(Problem to solve): Only lines containing the string "outcome" belong in the answer; copy all of them from the entries.

========================================================================

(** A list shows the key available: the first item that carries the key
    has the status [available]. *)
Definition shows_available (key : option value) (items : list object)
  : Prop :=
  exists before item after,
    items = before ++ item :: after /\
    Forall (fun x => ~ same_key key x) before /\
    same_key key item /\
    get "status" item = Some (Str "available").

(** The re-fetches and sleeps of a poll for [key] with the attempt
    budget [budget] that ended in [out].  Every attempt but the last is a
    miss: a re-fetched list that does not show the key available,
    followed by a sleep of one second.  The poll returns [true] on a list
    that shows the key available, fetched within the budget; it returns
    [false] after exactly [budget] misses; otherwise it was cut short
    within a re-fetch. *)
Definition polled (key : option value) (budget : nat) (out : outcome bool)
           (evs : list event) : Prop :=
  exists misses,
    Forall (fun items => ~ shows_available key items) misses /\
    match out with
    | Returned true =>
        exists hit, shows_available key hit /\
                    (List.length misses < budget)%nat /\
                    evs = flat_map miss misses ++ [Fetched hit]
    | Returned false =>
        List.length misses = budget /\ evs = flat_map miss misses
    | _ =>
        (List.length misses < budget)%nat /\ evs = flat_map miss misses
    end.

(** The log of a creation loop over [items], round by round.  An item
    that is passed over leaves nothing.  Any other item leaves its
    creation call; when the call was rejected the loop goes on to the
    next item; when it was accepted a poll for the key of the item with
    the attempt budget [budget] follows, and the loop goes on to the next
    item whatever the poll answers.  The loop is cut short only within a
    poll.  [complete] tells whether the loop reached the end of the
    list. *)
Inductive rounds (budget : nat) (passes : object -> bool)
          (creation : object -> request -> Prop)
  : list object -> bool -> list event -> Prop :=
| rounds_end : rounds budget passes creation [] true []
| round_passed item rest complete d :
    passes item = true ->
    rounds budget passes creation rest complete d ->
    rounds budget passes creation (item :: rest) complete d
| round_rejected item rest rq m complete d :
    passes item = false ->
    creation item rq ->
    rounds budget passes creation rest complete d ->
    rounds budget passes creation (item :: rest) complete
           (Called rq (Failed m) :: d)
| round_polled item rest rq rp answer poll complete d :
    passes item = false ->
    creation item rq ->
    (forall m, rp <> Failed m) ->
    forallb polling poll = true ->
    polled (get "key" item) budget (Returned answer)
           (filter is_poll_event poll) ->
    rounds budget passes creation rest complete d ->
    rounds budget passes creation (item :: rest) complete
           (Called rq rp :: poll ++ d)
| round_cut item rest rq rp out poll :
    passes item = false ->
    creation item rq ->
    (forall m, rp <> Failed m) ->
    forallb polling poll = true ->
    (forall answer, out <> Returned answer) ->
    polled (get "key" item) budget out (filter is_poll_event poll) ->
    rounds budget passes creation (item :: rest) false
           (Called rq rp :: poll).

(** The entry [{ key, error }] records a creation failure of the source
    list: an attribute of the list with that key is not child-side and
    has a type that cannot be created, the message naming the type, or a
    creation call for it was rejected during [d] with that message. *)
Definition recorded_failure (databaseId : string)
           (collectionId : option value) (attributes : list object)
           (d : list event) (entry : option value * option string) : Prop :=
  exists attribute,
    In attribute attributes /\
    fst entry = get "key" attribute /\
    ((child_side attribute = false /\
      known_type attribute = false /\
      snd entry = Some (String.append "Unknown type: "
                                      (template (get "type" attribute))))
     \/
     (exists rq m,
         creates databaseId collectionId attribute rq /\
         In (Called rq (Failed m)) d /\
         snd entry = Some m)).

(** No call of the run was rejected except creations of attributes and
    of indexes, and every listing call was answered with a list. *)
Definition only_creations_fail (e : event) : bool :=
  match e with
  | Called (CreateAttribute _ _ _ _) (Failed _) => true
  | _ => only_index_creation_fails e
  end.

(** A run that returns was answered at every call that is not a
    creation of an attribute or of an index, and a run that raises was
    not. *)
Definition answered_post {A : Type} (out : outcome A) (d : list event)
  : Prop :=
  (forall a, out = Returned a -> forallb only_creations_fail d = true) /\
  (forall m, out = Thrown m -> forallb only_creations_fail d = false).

========================================================================

(Response to the task):
Definition polled (key : option value) (budget : nat) (out : outcome bool)
Definition answered_post {A : Type} (out : outcome A) (d : list event)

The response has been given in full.